E desde então tenho frequentado as sessões de terapia e reuniões de auto-ajuda. Já faz algumas semanas e ainda não consigo me abrir totalmente. Sempre tem uma barreira que me impede de ser 100%. Mas ela diz que isso é normal, sempre tem a timidez e falta de confiança a princípio. E que depois de um tempo e esforço eu conseguiria me abrir totalmente. E eu torço para que ela esteja certa.
O primeiro passo já foi dado e você tem todo um percurso à sua frente!

_Senhor? - Ela me tira de meus pensamentos com sua voz

Ela me entrega a minha lista de atividades a concluir enquanto guardava o celular na bolsa.

_Obrigado! - Ela me olha surpresa e em seguida desconfiada - Eu preciso ir.

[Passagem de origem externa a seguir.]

(* ===== verification/SessionProfile.v ===== *)
(** * The memory profile of a session ([src/session/memory_profile.rs],
      [src/session/storage_paths.rs])

    Counts and sizes of the blocks of a transcript, gathered block by block and
    merged message by message, and the cache of them that a session keeps. *)

From S2P Require Import Prelude Messages SessionTypes.
Open Scope nat_scope.

(** The JSON texts that [serde_json::to_vec] gives for the parts of a session:
    only their sizes and the hash of a message are used here. *)
Class SessionJson `{Json} := {
  message_json : Message → string;
  stored_message_json : StoredMessage → string;
  env_snapshot_json : EnvSnapshot → string;
  memory_injection_json : StoredMemoryInjection → string;
  replay_event_json : StoredReplayEvent → string;
  compaction_json : StoredCompactionState → string;
}.

Definition LARGE_MEMORY_BLOB_THRESHOLD_BYTES : usize := 16 * 1024.

(** ** Statistics of content blocks *)

Record ContentBlockMemoryStats := {
  cb_block_count : usize;
  cb_text_blocks : usize;
  cb_text_bytes : usize;
  cb_reasoning_blocks : usize;
  cb_reasoning_bytes : usize;
  cb_tool_use_blocks : usize;
  cb_tool_use_input_json_bytes : usize;
  cb_tool_result_blocks : usize;
  cb_tool_result_bytes : usize;
  cb_image_blocks : usize;
  cb_image_data_bytes : usize;
  cb_openai_compaction_blocks : usize;
  cb_openai_compaction_bytes : usize;
  cb_large_block_count : usize;
  cb_large_block_bytes : usize;
  cb_large_tool_result_count : usize;
  cb_large_tool_result_bytes : usize;
  cb_max_block_bytes : usize;
  cb_max_tool_result_bytes : usize;
}.

Definition stats_default : ContentBlockMemoryStats :=
  Build_ContentBlockMemoryStats 0 0 0 0 0 0 0 0 0 0 0 0 0 0 0 0 0 0 0.

Definition merge_from (self other : ContentBlockMemoryStats) : ContentBlockMemoryStats := {|
  cb_block_count := cb_block_count self + cb_block_count other;
  cb_text_blocks := cb_text_blocks self + cb_text_blocks other;
  cb_text_bytes := cb_text_bytes self + cb_text_bytes other;
  cb_reasoning_blocks := cb_reasoning_blocks self + cb_reasoning_blocks other;
  cb_reasoning_bytes := cb_reasoning_bytes self + cb_reasoning_bytes other;
  cb_tool_use_blocks := cb_tool_use_blocks self + cb_tool_use_blocks other;
  cb_tool_use_input_json_bytes :=
    cb_tool_use_input_json_bytes self + cb_tool_use_input_json_bytes other;
  cb_tool_result_blocks := cb_tool_result_blocks self + cb_tool_result_blocks other;
  cb_tool_result_bytes := cb_tool_result_bytes self + cb_tool_result_bytes other;
  cb_image_blocks := cb_image_blocks self + cb_image_blocks other;
  cb_image_data_bytes := cb_image_data_bytes self + cb_image_data_bytes other;
  cb_openai_compaction_blocks :=
    cb_openai_compaction_blocks self + cb_openai_compaction_blocks other;
  cb_openai_compaction_bytes :=
    cb_openai_compaction_bytes self + cb_openai_compaction_bytes other;
  cb_large_block_count := cb_large_block_count self + cb_large_block_count other;
  cb_large_block_bytes := cb_large_block_bytes self + cb_large_block_bytes other;
  cb_large_tool_result_count :=
    cb_large_tool_result_count self + cb_large_tool_result_count other;
  cb_large_tool_result_bytes :=
    cb_large_tool_result_bytes self + cb_large_tool_result_bytes other;
  cb_max_block_bytes := cb_max_block_bytes self `max` cb_max_block_bytes other;
  cb_max_tool_result_bytes := cb_max_tool_result_bytes self `max` cb_max_tool_result_bytes other;
|}.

Caminho até o meu carro e entro. Leio cada tópico da lista e era muita coisa.
Isso que dá ter sido um idiota a vida inteira!
Meu subconsciente não me dava sossego um segundo sequer. E o pior é que é verdade. Não é da noite para o dia que eu conseguiria, mas todos os dias eu tentaria. Muitos irão estranhar essa mudança repentina mas eu não me importo com a opinião dos outros. Contanto que eu pare de me sentir um merda é válido. Dirijo até a Organização de auto-ajuda e dei sorte, estava prestes a começar. Me sento e a coordenadora começa a explicar o propósito das reuniões. Toda semana ela fazia isso pois sempre tinha alguns novatos. Cada pessoa estava sentada em formato de círculo e ela dá a palavra para quem quisesse começar. Ninguém se prontifica, até que depois de alguns minutos em um silêncio ensurdecedor, um homem levanta a mão e começa a contar brevemente a sua vida.

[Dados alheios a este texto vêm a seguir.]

(* ===== verification/SessionState.v ===== *)
(** * The state of a session ([src/session.rs])

    A session is its transcript and metadata together with the bookkeeping that
    is not stored: what has been written to its file, the messages converted
    for the provider, and the memory profile. Then the assignments to single
    fields that its operations make. *)

From S2P Require Import Prelude Messages SessionTypes SessionProfile.
Open Scope nat_scope.

Section session.
Context `{Json}.

(** ** State *)

Record Session := {
  se_id : string;
  se_parent_id : option string;
  se_title : option string;
  se_created_at : datetime;
  se_updated_at : datetime;
  se_messages : list StoredMessage;
  se_compaction : option StoredCompactionState;
  se_provider_session_id : option string;
  se_provider_key : option string;
  se_model : option string;
  se_reasoning_effort : option string;
  se_subagent_model : option string;
  se_improve_mode : option SessionImproveMode;
  se_autoreview_enabled : option bool;
  se_autojudge_enabled : option bool;
  se_is_canary : bool;
  se_testing_build : option string;
  se_working_dir : option string;
  se_short_name : option string;
  se_status : SessionStatus;
  se_last_pid : option u32;
  se_last_active_at : option datetime;
  se_is_debug : bool;
  se_saved : bool;
  se_save_label : option string;
  se_env_snapshots : list EnvSnapshot;
  se_memory_injections : list StoredMemoryInjection;
  se_replay_events : list StoredReplayEvent;
  se_persist_state : SessionPersistState;
  se_provider_messages_cache : list Message;
  se_provider_message_prefix_hashes_cache : list u64;
  se_provider_messages_cache_len : usize;
  se_provider_messages_cache_mode : PersistVectorMode;
  se_memory_profile_cache : SessionMemoryProfileCache;
  se_memory_profile_dirty : bool;
}.

(** *** Assignments to one field *)

Definition se_set_title (v : option string) (s : Session) : Session :=
  {| se_id := se_id s; se_parent_id := se_parent_id s; se_title := v;
     se_created_at := se_created_at s; se_updated_at := se_updated_at s;
     se_messages := se_messages s; se_compaction := se_compaction s;
     se_provider_session_id := se_provider_session_id s; se_provider_key := se_provider_key s;
     se_model := se_model s; se_reasoning_effort := se_reasoning_effort s;
     se_subagent_model := se_subagent_model s; se_improve_mode := se_improve_mode s;
     se_autoreview_enabled := se_autoreview_enabled s;
     se_autojudge_enabled := se_autojudge_enabled s; se_is_canary := se_is_canary s;
     se_testing_build := se_testing_build s; se_working_dir := se_working_dir s;
     se_short_name := se_short_name s; se_status := se_status s; se_last_pid := se_last_pid s;
     se_last_active_at := se_last_active_at s; se_is_debug := se_is_debug s;
     se_saved := se_saved s; se_save_label := se_save_label s;
     se_env_snapshots := se_env_snapshots s; se_memory_injections := se_memory_injections s;
     se_replay_events := se_replay_events s; se_persist_state := se_persist_state s;
     se_provider_messages_cache := se_provider_messages_cache s;
     se_provider_message_prefix_hashes_cache := se_provider_message_prefix_hashes_cache s;
     se_provider_messages_cache_len := se_provider_messages_cache_len s;
     se_provider_messages_cache_mode := se_provider_messages_cache_mode s;
     se_memory_profile_cache := se_memory_profile_cache s;
     se_memory_profile_dirty := se_memory_profile_dirty s |}.

Definition se_set_updated_at (v : datetime) (s : Session) : Session :=
  {| se_id := se_id s; se_parent_id := se_parent_id s; se_title := se_title s;
     se_created_at := se_created_at s; se_updated_at := v; se_messages := se_messages s;
     se_compaction := se_compaction s; se_provider_session_id := se_provider_session_id s;
     se_provider_key := se_provider_key s; se_model := se_model s;
     se_reasoning_effort := se_reasoning_effort s; se_subagent_model := se_subagent_model s;
     se_improve_mode := se_improve_mode s; se_autoreview_enabled := se_autoreview_enabled s;
     se_autojudge_enabled := se_autojudge_enabled s; se_is_canary := se_is_canary s;
     se_testing_build := se_testing_build s; se_working_dir := se_working_dir s;
     se_short_name := se_short_name s; se_status := se_status s; se_last_pid := se_last_pid s;
     se_last_active_at := se_last_active_at s; se_is_debug := se_is_debug s;
     se_saved := se_saved s; se_save_label := se_save_label s;
     se_env_snapshots := se_env_snapshots s; se_memory_injections := se_memory_injections s;
     se_replay_events := se_replay_events s; se_persist_state := se_persist_state s;
     se_provider_messages_cache := se_provider_messages_cache s;
     se_provider_message_prefix_hashes_cache := se_provider_message_prefix_hashes_cache s;
     se_provider_messages_cache_len := se_provider_messages_cache_len s;
     se_provider_messages_cache_mode := se_provider_messages_cache_mode s;
     se_memory_profile_cache := se_memory_profile_cache s;
     se_memory_profile_dirty := se_memory_profile_dirty s |}.

Definition se_set_messages (v : list StoredMessage) (s : Session) : Session :=
  {| se_id := se_id s; se_parent_id := se_parent_id s; se_title := se_title s;
     se_created_at := se_created_at s; se_updated_at := se_updated_at s; se_messages := v;
     se_compaction := se_compaction s; se_provider_session_id := se_provider_session_id s;
     se_provider_key := se_provider_key s; se_model := se_model s;
     se_reasoning_effort := se_reasoning_effort s; se_subagent_model := se_subagent_model s;
     se_improve_mode := se_improve_mode s; se_autoreview_enabled := se_autoreview_enabled s;
     se_autojudge_enabled := se_autojudge_enabled s; se_is_canary := se_is_canary s;
     se_testing_build := se_testing_build s; se_working_dir := se_working_dir s;
     se_short_name := se_short_name s; se_status := se_status s; se_last_pid := se_last_pid s;
     se_last_active_at := se_last_active_at s; se_is_debug := se_is_debug s;
     se_saved := se_saved s; se_save_label := se_save_label s;
     se_env_snapshots := se_env_snapshots s; se_memory_injections := se_memory_injections s;
     se_replay_events := se_replay_events s; se_persist_state := se_persist_state s;
     se_provider_messages_cache := se_provider_messages_cache s;
     se_provider_message_prefix_hashes_cache := se_provider_message_prefix_hashes_cache s;
     se_provider_messages_cache_len := se_provider_messages_cache_len s;
     se_provider_messages_cache_mode := se_provider_messages_cache_mode s;
     se_memory_profile_cache := se_memory_profile_cache s;
     se_memory_profile_dirty := se_memory_profile_dirty s |}.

Suas palavras foram como um baque para mim. Ninguém jamais imaginaria que um homem como ele passava por situações tão difíceis. Eu ouvia cada palavra atentamente, assim como os dois próximos que falaram de seus problemas. Era incrível a quantidade de pessoas destruídas ali presentes. E eu possivelmente era mais um. Quando dá a hora, eu saio e aguardava a próxima reunião. Ainda não tive coragem para falar, mas quem sabe da próxima vez.

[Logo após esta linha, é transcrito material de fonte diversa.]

(* ===== verification/SessionOpsTheorems.v ===== *)
(** * What the operations of a session keep

    Runs of operations on a session: the messages converted for the provider
    and the hashes of their prefixes are always those of the transcript, the
    memory profile of what a session stores is exact, snapshots of the
    environment are bounded, and the visible part of a transcript is cut where
    it says. *)

From S2P Require Import Prelude Utf8 Text Messages SwarmPlan SessionTypes SessionProfile SessionState SessionOps CacheTracker.
Open Scope nat_scope.

#[local] Arguments prefix_hashes_for_messages : simpl never.
#[local] Arguments json_bytes_sum : simpl never.
#[local] Arguments summarize_message_content : simpl never.
#[local] Arguments MAX_ENV_SNAPSHOTS : simpl never.

Section theorems.
Context `{SessionJson, SessionContextText}.

(** ** Runs of operations *)

Inductive SessionOp :=
| OpAddMessage (now : datetime) (id : string) (role : Role) (content : list ContentBlock)
    (tool_duration_ms : option u64) (token_usage : option StoredTokenUsage)
    (display_role : option StoredDisplayRole)
| OpInsertMessage (index : usize) (message : StoredMessage)
| OpReplaceMessages (messages : list StoredMessage)
| OpTruncateMessages (len : usize)
| OpRemoveToolUseBlocks (message_id : string)
| OpEnsureContext (now : datetime) (env : ProcessEnv) (id : string)
| OpRefreshContext
| OpEnvSnapshot (snapshot : EnvSnapshot)
| OpMemoryInjection (now : datetime) (summary content : string) (count : u32) (age_ms : u64)
    (memory_ids : list string)
| OpDisplayMessage (now : datetime) (role : string) (title : option string) (content : string)
| OpSwarmStatus (now : datetime) (members : list SwarmMemberStatus)
| OpSwarmPlan (now : datetime) (swarm_id : string) (version : u64) (items : list PlanItem)
    (participants : list string) (reason : option string)
| OpRenameTitle (now : datetime) (title : option string)
| OpMarkSaved (label : option string)
| OpUnmarkSaved
| OpSetCanary (build_hash : string)
| OpClearCanary
| OpSetDebug (is_debug : bool)
| OpSetStatus (status : SessionStatus)
| OpMarkError (message : string)
| OpSetCompaction (compaction : option StoredCompactionState)
| OpSetModel (model : option string)
| OpSetProviderKey (provider_key : option string)
| OpSetProviderSessionId (id : option string)
| OpSetImproveMode (mode : option SessionImproveMode)
| OpProviderMessages
| OpMemoryProfile.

Suspiro e pude esboçar um sorriso. Eu tinha vencido mais um dia, foi difícil mas eu venci. Depois de começar eu já me sentia um pouquinho mais tolerável, mas eu ainda tinha um caminho longo pela frente.
Por mim e... por ela?
Sacudo a cabeça espantando as palavras de Ricardo. Eu sou teimoso o bastante para admitir que por ela eu estava assim, mais gente e menos ogro. Sorrio ao lembrar do dia que ela me chamou assim.
Petulante!

E por falar nela, a avisto saindo do prédio. Olho o relógio em meu pulso e eram quase nove horas.
Um pouco tarde para uma mulher andar nas ruas do Rio de Janeiro.
Sim, mas ela não vai aceitar sua carona.
Penso imediatamente mas afasto essa idéia. Dirijo até ela, que ouvia música em seus fones de ouvido e só nota o carro ao seu lado quando passa uma moto fazendo muito barulho. Ela arregala os olhos, apressa o passo e eu me aproximo, abaixando o vidro escuro.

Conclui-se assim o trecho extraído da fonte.